▶ [Exercise requirements]:
For this exercise, reproduce the entries below exactly, but only from the line containing "Lemma py_split_nonempty sep" through the line containing "intros Hb. induction", both included.

Collected data:
☆ ☆ ☆ ☆ ☆

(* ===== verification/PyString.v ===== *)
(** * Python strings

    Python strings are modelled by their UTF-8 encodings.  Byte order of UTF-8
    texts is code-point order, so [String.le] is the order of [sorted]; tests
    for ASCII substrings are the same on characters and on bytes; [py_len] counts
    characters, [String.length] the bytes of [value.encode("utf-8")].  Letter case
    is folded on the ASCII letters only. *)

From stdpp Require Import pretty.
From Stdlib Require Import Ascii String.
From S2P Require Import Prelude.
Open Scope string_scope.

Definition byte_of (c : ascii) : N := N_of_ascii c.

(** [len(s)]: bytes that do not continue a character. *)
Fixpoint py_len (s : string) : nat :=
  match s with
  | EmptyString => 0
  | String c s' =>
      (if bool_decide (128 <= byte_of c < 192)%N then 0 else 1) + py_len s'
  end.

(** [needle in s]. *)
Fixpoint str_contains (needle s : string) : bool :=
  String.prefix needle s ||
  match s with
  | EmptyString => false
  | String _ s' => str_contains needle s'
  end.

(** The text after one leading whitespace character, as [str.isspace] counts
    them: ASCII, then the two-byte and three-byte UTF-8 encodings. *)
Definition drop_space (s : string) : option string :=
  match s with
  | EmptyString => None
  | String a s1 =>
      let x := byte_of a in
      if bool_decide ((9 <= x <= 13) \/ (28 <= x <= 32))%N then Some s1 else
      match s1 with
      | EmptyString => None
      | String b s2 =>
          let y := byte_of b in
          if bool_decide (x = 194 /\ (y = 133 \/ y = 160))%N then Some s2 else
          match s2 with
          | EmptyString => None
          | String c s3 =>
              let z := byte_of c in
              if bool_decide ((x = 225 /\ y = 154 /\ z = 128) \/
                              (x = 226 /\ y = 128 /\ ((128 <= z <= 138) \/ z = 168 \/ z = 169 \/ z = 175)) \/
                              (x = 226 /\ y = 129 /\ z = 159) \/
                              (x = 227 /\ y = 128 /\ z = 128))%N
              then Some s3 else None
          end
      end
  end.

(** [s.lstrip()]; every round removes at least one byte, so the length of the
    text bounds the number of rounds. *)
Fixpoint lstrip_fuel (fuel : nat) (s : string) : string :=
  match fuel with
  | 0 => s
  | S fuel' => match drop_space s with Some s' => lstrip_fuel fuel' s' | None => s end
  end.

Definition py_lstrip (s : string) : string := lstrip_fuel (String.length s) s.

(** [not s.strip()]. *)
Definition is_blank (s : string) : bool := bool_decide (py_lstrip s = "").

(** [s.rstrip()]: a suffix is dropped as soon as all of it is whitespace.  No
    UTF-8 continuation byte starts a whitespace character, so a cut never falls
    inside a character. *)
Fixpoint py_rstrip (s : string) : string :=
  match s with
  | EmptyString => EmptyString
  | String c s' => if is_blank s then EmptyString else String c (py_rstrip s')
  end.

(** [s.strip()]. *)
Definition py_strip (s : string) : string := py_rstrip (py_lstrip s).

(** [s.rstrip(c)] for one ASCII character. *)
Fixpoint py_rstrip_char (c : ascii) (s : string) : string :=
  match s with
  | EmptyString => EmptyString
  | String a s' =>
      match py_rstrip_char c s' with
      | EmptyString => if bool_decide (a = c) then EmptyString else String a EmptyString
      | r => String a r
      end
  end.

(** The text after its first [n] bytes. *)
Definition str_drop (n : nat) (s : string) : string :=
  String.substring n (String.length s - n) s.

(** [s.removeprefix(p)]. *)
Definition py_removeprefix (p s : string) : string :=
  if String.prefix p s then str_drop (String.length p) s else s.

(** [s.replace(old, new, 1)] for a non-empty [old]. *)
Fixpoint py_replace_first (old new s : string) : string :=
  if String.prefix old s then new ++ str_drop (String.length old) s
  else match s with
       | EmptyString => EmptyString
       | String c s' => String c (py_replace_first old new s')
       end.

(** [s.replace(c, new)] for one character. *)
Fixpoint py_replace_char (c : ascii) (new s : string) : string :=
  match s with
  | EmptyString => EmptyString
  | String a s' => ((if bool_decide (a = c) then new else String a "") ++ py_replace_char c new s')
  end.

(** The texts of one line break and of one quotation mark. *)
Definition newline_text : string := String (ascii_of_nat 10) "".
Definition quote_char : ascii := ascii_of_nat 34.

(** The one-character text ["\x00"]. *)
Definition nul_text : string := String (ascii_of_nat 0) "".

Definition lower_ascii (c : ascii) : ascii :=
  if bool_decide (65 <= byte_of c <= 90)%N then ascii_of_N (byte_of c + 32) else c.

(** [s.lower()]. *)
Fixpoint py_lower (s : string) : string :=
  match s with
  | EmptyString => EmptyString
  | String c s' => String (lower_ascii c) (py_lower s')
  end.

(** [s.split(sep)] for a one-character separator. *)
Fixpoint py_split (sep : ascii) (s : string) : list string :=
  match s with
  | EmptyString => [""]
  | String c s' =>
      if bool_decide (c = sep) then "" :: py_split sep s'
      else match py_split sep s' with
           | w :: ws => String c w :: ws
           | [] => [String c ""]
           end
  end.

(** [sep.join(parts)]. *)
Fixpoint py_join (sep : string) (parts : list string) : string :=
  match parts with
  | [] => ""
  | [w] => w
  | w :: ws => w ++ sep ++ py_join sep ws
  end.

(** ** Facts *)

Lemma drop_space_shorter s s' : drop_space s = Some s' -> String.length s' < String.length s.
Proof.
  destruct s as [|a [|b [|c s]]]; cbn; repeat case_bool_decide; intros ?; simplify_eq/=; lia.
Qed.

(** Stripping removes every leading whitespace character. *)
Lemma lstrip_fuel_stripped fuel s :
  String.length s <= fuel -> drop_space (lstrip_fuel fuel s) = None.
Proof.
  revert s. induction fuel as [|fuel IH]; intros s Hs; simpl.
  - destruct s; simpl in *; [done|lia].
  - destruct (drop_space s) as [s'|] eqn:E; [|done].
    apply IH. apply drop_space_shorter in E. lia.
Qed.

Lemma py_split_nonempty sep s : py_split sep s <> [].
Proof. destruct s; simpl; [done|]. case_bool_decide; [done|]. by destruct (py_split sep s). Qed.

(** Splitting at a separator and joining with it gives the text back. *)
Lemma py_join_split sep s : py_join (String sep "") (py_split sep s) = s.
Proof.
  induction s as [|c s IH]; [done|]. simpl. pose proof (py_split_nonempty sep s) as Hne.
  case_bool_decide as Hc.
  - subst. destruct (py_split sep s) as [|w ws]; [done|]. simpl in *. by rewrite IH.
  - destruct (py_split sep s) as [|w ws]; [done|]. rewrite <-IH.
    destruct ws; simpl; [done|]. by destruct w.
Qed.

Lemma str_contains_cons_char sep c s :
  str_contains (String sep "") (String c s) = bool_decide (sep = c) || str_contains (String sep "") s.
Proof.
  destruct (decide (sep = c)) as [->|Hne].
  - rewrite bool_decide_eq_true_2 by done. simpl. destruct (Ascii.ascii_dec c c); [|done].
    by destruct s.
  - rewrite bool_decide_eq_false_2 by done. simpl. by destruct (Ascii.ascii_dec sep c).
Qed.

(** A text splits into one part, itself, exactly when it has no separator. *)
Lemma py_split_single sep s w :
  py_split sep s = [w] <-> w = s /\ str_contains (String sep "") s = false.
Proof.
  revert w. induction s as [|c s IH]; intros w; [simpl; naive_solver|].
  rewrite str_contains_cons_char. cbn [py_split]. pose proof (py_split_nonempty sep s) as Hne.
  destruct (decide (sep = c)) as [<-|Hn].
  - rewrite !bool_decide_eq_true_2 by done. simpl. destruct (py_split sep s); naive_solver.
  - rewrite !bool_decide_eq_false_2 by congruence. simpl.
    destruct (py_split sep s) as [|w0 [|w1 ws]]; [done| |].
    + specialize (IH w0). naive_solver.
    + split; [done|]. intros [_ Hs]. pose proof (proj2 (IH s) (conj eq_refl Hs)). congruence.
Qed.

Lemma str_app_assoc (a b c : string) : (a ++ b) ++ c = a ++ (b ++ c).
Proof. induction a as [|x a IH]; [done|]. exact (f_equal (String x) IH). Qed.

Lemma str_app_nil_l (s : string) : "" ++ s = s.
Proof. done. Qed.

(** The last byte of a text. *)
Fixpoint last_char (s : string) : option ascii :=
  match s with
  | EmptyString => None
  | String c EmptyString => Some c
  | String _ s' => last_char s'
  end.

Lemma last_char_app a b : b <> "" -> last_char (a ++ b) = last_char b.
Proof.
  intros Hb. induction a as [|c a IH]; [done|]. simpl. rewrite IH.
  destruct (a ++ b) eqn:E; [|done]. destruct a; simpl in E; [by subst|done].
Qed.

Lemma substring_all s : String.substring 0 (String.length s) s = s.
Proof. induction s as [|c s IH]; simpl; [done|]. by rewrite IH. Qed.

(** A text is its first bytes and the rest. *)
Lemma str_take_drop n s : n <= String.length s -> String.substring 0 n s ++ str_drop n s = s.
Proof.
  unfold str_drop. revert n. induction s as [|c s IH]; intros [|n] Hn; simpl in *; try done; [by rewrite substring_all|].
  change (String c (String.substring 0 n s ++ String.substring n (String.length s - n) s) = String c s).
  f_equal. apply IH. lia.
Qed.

☆ ☆ ☆ ☆ ☆

▶ [Task solution]:
Lemma py_split_nonempty sep s : py_split sep s <> [].
Proof. destruct s; simpl; [done|]. case_bool_decide; [done|]. by destruct (py_split sep s). Qed.

(** Splitting at a separator and joining with it gives the text back. *)
Lemma py_join_split sep s : py_join (String sep "") (py_split sep s) = s.
Proof.
  induction s as [|c s IH]; [done|]. simpl. pose proof (py_split_nonempty sep s) as Hne.
  case_bool_decide as Hc.
  - subst. destruct (py_split sep s) as [|w ws]; [done|]. simpl in *. by rewrite IH.
  - destruct (py_split sep s) as [|w ws]; [done|]. rewrite <-IH.
    destruct ws; simpl; [done|]. by destruct w.
Qed.

Lemma str_contains_cons_char sep c s :
  str_contains (String sep "") (String c s) = bool_decide (sep = c) || str_contains (String sep "") s.
Proof.
  destruct (decide (sep = c)) as [->|Hne].
  - rewrite bool_decide_eq_true_2 by done. simpl. destruct (Ascii.ascii_dec c c); [|done].
    by destruct s.
  - rewrite bool_decide_eq_false_2 by done. simpl. by destruct (Ascii.ascii_dec sep c).
Qed.

(** A text splits into one part, itself, exactly when it has no separator. *)
Lemma py_split_single sep s w :
  py_split sep s = [w] <-> w = s /\ str_contains (String sep "") s = false.
Proof.
  revert w. induction s as [|c s IH]; intros w; [simpl; naive_solver|].
  rewrite str_contains_cons_char. cbn [py_split]. pose proof (py_split_nonempty sep s) as Hne.
  destruct (decide (sep = c)) as [<-|Hn].
  - rewrite !bool_decide_eq_true_2 by done. simpl. destruct (py_split sep s); naive_solver.
  - rewrite !bool_decide_eq_false_2 by congruence. simpl.
    destruct (py_split sep s) as [|w0 [|w1 ws]]; [done| |].
    + specialize (IH w0). naive_solver.
    + split; [done|]. intros [_ Hs]. pose proof (proj2 (IH s) (conj eq_refl Hs)). congruence.
Qed.

Lemma str_app_assoc (a b c : string) : (a ++ b) ++ c = a ++ (b ++ c).
Proof. induction a as [|x a IH]; [done|]. exact (f_equal (String x) IH). Qed.

Lemma str_app_nil_l (s : string) : "" ++ s = s.
Proof. done. Qed.

(** The last byte of a text. *)
Fixpoint last_char (s : string) : option ascii :=
  match s with
  | EmptyString => None
  | String c EmptyString => Some c
  | String _ s' => last_char s'
  end.

Lemma last_char_app a b : b <> "" -> last_char (a ++ b) = last_char b.
Proof.
  intros Hb. induction a as [|c a IH]; [done|]. simpl. rewrite IH.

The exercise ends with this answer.